## Instructions for the task:
Pull out of the data below the stretch of lines bounded by the one containing "Definition kept_best (offered" and the one containing "kept_best (offered ++ [u]) kept')", both bounds included, unchanged.

## Material supplied:

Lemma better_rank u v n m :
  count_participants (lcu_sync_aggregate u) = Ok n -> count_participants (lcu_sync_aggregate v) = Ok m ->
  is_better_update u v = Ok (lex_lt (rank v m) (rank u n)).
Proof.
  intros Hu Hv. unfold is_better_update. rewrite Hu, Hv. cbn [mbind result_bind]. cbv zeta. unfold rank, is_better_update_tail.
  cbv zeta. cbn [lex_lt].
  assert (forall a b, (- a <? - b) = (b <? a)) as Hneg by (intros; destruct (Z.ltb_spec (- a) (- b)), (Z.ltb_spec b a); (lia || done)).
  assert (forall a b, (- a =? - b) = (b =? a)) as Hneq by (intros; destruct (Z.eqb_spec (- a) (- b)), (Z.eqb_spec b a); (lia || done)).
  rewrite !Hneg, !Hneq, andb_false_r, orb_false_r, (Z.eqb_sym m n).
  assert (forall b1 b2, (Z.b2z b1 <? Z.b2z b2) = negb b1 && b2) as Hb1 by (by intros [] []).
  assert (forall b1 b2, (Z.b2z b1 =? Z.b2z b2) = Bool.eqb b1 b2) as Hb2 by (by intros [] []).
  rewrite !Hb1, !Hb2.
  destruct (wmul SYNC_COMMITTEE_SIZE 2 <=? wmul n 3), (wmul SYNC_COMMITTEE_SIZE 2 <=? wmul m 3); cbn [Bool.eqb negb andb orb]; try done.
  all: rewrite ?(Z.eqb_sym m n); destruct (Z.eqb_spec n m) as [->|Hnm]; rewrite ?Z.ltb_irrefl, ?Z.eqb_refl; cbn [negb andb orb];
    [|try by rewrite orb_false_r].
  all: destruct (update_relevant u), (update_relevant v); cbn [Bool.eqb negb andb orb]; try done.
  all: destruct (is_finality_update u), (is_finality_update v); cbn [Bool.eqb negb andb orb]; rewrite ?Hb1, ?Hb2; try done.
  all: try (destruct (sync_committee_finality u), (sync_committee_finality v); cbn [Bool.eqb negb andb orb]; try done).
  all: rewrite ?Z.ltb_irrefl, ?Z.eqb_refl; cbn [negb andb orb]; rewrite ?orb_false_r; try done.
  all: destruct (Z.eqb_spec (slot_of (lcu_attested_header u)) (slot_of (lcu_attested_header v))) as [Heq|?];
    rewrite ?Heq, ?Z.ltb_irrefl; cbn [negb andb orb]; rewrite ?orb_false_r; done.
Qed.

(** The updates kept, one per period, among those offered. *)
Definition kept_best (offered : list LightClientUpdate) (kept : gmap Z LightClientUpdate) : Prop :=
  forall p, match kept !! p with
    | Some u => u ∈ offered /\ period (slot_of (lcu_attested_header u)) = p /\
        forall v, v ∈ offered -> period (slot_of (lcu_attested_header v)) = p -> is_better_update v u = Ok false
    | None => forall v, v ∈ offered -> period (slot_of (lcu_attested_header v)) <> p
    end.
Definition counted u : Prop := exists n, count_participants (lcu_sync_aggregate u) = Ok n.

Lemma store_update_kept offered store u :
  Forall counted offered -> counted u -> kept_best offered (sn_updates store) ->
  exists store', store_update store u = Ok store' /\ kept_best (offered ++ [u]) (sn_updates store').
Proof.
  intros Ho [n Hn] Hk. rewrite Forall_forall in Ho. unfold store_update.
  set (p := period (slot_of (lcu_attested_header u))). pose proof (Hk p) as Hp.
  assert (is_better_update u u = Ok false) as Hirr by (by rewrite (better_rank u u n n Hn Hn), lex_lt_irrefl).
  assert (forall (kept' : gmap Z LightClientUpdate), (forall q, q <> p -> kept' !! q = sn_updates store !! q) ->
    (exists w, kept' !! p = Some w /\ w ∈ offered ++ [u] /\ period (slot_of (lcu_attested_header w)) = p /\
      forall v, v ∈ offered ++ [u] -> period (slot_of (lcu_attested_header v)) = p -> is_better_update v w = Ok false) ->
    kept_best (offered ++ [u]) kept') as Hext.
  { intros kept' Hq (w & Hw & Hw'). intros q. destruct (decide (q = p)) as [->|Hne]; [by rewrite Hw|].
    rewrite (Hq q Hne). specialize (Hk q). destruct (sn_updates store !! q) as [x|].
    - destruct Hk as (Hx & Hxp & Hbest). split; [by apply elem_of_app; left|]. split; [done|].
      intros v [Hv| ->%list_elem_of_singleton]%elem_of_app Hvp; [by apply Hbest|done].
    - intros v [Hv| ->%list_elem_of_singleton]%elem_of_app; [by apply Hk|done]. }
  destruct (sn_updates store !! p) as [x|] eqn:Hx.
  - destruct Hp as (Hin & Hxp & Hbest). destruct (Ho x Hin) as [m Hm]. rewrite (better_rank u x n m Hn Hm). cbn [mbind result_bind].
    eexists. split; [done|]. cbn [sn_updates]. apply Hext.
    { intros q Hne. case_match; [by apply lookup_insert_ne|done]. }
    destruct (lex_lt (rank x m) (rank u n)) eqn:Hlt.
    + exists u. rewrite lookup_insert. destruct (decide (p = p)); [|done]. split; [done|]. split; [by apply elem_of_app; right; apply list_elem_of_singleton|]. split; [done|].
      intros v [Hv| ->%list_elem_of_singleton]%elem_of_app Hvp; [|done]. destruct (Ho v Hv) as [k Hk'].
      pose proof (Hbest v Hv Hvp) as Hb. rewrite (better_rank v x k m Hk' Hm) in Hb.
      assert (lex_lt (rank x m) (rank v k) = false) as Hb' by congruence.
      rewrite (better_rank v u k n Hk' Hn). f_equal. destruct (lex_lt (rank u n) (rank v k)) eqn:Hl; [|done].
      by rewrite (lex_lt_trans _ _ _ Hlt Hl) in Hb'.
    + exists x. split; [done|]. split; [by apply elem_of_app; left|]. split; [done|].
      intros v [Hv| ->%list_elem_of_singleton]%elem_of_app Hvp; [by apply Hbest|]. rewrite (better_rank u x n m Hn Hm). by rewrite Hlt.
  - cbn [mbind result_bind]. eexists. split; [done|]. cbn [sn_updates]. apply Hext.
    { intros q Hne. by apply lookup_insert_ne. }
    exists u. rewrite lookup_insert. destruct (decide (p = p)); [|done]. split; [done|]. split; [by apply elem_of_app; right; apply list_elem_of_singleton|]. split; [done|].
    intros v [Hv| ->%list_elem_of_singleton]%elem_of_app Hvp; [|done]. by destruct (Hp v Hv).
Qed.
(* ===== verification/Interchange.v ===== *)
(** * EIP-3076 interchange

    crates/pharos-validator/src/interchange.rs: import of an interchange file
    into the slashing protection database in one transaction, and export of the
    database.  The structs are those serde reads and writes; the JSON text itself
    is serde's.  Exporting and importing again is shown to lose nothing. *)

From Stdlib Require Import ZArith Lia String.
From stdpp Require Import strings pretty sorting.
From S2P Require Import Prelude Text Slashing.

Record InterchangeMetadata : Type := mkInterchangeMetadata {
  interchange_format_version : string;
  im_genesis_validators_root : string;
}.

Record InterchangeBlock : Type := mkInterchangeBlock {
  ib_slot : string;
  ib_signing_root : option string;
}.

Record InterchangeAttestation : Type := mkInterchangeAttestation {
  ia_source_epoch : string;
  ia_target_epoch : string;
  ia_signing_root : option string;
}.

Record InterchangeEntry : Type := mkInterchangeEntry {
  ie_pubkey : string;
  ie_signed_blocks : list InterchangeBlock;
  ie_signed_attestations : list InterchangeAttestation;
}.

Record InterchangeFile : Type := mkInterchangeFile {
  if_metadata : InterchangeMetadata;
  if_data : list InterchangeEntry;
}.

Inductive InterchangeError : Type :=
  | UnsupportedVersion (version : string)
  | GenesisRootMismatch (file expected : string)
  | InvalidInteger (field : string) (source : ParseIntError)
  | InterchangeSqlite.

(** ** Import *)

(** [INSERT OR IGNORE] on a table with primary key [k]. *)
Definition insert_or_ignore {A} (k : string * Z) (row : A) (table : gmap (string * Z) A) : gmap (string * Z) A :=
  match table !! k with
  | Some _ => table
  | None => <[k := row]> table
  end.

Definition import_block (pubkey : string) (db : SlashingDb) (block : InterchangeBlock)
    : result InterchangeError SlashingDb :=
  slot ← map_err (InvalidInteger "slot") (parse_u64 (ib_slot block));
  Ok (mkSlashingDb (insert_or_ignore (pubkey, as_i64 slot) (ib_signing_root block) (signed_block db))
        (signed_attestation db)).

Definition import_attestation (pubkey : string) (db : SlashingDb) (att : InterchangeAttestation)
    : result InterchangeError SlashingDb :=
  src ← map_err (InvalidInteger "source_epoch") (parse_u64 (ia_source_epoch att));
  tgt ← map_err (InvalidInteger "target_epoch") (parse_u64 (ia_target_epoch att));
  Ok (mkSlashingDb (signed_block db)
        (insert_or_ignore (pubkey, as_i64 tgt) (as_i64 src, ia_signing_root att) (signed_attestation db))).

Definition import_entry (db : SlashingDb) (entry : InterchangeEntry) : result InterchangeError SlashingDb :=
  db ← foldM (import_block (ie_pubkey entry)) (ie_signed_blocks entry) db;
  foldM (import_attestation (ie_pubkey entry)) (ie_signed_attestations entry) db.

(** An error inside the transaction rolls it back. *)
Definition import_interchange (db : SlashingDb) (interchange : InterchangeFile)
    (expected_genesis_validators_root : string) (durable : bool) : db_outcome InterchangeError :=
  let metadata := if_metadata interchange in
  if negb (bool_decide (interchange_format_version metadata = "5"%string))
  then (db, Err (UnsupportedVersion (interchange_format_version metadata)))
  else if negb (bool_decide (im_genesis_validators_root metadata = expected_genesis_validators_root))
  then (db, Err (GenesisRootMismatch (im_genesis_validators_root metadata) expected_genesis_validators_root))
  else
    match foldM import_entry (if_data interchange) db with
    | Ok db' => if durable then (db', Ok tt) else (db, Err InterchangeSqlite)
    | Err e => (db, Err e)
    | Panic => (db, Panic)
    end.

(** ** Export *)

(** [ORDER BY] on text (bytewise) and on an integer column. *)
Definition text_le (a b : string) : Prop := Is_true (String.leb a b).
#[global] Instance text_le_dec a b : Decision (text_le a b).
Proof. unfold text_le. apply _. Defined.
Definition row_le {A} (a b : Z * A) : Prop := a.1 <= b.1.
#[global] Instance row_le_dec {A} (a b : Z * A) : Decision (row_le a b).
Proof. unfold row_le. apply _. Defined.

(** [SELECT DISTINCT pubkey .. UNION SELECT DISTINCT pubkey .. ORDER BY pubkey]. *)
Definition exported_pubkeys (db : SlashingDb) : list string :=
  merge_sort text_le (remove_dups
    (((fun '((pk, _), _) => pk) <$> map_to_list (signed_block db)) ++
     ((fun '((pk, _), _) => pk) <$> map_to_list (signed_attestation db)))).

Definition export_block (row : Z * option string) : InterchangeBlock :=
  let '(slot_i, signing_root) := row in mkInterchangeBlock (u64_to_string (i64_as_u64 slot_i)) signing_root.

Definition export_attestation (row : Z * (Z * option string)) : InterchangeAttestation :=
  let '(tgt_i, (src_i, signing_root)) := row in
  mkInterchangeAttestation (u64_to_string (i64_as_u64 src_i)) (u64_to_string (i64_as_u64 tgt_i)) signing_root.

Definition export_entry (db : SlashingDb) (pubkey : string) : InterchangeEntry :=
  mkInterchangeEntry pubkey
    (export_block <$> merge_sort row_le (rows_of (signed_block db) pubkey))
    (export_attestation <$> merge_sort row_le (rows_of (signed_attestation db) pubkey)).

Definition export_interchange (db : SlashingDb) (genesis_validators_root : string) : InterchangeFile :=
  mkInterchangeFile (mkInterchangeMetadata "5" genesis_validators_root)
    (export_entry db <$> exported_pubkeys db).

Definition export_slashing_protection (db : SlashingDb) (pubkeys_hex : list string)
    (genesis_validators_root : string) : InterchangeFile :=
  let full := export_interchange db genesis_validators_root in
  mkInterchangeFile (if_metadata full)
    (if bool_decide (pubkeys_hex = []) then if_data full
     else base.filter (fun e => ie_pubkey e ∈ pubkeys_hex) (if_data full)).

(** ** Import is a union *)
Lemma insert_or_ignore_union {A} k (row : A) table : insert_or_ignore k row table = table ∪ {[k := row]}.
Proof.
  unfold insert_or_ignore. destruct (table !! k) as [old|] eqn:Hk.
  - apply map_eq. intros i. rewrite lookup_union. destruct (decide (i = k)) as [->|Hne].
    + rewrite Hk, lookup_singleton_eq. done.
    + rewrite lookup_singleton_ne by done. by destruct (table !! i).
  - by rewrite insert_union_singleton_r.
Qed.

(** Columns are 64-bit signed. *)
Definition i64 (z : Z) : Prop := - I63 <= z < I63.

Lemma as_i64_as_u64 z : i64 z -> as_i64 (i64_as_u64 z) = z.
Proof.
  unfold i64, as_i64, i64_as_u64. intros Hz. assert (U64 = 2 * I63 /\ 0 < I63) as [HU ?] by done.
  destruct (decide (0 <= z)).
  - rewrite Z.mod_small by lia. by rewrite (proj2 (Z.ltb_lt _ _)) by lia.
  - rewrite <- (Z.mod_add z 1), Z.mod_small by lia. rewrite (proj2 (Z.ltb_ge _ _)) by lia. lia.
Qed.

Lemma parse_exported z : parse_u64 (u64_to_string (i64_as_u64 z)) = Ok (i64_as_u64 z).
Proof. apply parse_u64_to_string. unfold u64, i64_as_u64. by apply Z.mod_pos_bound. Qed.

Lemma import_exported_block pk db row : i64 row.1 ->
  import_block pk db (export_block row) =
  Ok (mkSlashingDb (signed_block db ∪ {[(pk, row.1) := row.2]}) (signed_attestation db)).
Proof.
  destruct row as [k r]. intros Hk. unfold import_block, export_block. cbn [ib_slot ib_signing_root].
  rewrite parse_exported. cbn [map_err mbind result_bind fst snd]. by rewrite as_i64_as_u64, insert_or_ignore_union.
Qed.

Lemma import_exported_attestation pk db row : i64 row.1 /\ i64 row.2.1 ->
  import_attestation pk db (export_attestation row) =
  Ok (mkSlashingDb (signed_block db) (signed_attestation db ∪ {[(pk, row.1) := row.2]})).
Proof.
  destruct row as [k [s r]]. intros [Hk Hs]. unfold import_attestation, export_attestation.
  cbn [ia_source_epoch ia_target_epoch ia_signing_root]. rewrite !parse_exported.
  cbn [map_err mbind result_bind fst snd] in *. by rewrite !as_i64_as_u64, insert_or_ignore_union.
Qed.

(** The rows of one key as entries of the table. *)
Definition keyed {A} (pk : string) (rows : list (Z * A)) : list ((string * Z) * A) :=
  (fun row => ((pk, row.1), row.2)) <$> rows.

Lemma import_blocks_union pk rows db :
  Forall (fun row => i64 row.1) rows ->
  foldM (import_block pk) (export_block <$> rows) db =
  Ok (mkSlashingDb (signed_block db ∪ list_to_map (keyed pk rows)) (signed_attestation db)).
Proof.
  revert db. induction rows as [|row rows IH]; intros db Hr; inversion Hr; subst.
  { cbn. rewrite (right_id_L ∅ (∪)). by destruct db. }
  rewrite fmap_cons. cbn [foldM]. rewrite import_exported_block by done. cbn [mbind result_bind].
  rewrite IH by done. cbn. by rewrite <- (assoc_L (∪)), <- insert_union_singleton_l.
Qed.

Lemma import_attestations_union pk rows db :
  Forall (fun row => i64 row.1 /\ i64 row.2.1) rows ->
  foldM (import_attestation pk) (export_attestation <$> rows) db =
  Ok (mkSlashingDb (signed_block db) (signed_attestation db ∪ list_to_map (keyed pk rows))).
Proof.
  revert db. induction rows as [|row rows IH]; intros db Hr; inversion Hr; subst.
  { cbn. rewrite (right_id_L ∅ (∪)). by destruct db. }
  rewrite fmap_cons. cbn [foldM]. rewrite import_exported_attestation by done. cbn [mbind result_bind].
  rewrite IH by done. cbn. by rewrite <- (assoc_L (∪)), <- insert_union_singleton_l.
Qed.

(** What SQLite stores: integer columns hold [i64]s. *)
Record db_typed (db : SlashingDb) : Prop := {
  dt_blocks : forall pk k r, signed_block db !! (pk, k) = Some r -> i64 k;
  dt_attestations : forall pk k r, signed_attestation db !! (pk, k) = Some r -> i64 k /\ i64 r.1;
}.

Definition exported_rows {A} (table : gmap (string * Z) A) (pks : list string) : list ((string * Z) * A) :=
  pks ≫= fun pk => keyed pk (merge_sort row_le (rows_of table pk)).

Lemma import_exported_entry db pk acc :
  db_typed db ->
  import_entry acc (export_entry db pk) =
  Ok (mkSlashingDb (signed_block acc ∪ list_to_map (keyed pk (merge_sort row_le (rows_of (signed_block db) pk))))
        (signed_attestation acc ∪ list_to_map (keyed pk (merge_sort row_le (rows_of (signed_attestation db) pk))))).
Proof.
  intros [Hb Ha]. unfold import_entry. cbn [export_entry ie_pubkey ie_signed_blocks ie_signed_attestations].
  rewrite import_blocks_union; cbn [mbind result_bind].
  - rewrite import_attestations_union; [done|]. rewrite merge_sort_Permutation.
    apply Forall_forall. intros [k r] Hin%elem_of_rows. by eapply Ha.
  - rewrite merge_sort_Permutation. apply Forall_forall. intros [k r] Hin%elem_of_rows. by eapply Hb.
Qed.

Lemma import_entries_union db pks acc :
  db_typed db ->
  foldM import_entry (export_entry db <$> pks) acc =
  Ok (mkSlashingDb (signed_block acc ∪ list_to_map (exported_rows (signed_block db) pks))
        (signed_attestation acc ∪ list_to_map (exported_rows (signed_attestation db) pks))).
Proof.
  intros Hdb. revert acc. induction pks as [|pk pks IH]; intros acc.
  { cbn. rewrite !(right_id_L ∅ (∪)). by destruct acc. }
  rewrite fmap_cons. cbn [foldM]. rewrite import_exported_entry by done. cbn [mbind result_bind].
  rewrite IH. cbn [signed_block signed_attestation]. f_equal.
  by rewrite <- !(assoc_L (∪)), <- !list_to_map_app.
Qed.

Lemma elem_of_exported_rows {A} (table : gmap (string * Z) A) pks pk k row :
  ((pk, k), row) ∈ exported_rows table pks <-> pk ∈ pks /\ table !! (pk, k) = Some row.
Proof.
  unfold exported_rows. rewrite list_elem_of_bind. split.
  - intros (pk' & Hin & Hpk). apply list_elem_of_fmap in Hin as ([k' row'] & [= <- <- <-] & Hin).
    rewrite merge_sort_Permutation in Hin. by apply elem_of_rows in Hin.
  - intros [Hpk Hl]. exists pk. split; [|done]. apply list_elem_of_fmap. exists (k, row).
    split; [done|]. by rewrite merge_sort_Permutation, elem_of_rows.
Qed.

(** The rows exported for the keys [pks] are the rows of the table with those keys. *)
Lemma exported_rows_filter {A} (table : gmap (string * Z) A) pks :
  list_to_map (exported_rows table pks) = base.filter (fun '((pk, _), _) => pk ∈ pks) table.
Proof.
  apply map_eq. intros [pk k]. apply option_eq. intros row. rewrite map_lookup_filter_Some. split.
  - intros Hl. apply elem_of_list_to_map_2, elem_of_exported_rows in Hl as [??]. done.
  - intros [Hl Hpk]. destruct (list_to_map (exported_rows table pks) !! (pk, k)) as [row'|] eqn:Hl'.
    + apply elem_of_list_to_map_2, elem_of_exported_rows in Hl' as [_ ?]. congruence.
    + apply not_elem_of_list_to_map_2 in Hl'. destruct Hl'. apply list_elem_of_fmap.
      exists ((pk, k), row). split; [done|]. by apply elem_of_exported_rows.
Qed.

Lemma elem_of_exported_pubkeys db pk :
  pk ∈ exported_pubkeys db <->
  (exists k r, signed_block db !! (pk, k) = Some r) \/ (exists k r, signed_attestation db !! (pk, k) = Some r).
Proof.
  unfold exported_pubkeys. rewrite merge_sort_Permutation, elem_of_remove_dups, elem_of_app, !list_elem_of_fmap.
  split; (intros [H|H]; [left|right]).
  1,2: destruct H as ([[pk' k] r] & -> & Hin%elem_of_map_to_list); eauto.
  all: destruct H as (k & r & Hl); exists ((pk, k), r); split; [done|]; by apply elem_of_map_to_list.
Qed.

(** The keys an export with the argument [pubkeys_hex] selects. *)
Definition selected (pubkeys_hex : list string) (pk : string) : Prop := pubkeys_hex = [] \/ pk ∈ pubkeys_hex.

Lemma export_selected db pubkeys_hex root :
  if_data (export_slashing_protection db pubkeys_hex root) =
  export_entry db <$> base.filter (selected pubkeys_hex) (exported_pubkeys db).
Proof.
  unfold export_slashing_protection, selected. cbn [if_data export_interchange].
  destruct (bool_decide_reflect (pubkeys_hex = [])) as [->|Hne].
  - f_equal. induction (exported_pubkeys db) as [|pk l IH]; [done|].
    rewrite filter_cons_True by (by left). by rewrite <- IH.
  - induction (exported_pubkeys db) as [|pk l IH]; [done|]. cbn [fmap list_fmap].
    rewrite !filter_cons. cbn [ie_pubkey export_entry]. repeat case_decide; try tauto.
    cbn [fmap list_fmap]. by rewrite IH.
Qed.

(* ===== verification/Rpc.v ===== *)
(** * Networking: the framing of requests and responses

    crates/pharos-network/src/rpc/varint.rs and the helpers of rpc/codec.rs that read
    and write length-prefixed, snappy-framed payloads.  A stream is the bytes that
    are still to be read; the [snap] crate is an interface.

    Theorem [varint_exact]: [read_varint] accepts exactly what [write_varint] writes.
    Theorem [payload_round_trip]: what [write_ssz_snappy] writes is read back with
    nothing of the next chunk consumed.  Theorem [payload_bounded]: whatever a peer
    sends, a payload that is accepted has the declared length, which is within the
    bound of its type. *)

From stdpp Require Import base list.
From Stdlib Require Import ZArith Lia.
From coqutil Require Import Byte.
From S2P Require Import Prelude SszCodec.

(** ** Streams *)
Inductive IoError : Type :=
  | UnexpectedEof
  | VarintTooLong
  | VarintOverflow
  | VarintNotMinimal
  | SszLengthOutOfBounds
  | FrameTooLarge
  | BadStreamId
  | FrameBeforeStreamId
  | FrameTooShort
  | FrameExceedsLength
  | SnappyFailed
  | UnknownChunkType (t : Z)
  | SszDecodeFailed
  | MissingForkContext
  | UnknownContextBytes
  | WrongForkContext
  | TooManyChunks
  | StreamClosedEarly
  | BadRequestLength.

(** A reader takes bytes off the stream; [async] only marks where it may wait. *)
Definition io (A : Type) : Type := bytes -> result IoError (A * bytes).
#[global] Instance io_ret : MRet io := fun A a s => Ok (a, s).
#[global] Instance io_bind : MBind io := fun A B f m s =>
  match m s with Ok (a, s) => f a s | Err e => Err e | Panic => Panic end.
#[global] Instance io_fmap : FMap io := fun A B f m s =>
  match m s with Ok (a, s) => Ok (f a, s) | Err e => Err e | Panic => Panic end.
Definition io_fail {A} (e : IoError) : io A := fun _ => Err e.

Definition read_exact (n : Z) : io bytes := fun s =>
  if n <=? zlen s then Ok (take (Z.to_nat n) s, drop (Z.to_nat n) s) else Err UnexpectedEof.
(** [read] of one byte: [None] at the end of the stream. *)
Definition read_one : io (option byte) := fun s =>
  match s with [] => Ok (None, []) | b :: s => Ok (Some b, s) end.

## Solved problem:
Definition kept_best (offered : list LightClientUpdate) (kept : gmap Z LightClientUpdate) : Prop :=
  forall p, match kept !! p with
    | Some u => u ∈ offered /\ period (slot_of (lcu_attested_header u)) = p /\
        forall v, v ∈ offered -> period (slot_of (lcu_attested_header v)) = p -> is_better_update v u = Ok false
    | None => forall v, v ∈ offered -> period (slot_of (lcu_attested_header v)) <> p
    end.
Definition counted u : Prop := exists n, count_participants (lcu_sync_aggregate u) = Ok n.

Lemma store_update_kept offered store u :
  Forall counted offered -> counted u -> kept_best offered (sn_updates store) ->
  exists store', store_update store u = Ok store' /\ kept_best (offered ++ [u]) (sn_updates store').
Proof.
  intros Ho [n Hn] Hk. rewrite Forall_forall in Ho. unfold store_update.
  set (p := period (slot_of (lcu_attested_header u))). pose proof (Hk p) as Hp.
  assert (is_better_update u u = Ok false) as Hirr by (by rewrite (better_rank u u n n Hn Hn), lex_lt_irrefl).
  assert (forall (kept' : gmap Z LightClientUpdate), (forall q, q <> p -> kept' !! q = sn_updates store !! q) ->
    (exists w, kept' !! p = Some w /\ w ∈ offered ++ [u] /\ period (slot_of (lcu_attested_header w)) = p /\
      forall v, v ∈ offered ++ [u] -> period (slot_of (lcu_attested_header v)) = p -> is_better_update v w = Ok false) ->
    kept_best (offered ++ [u]) kept') as Hext.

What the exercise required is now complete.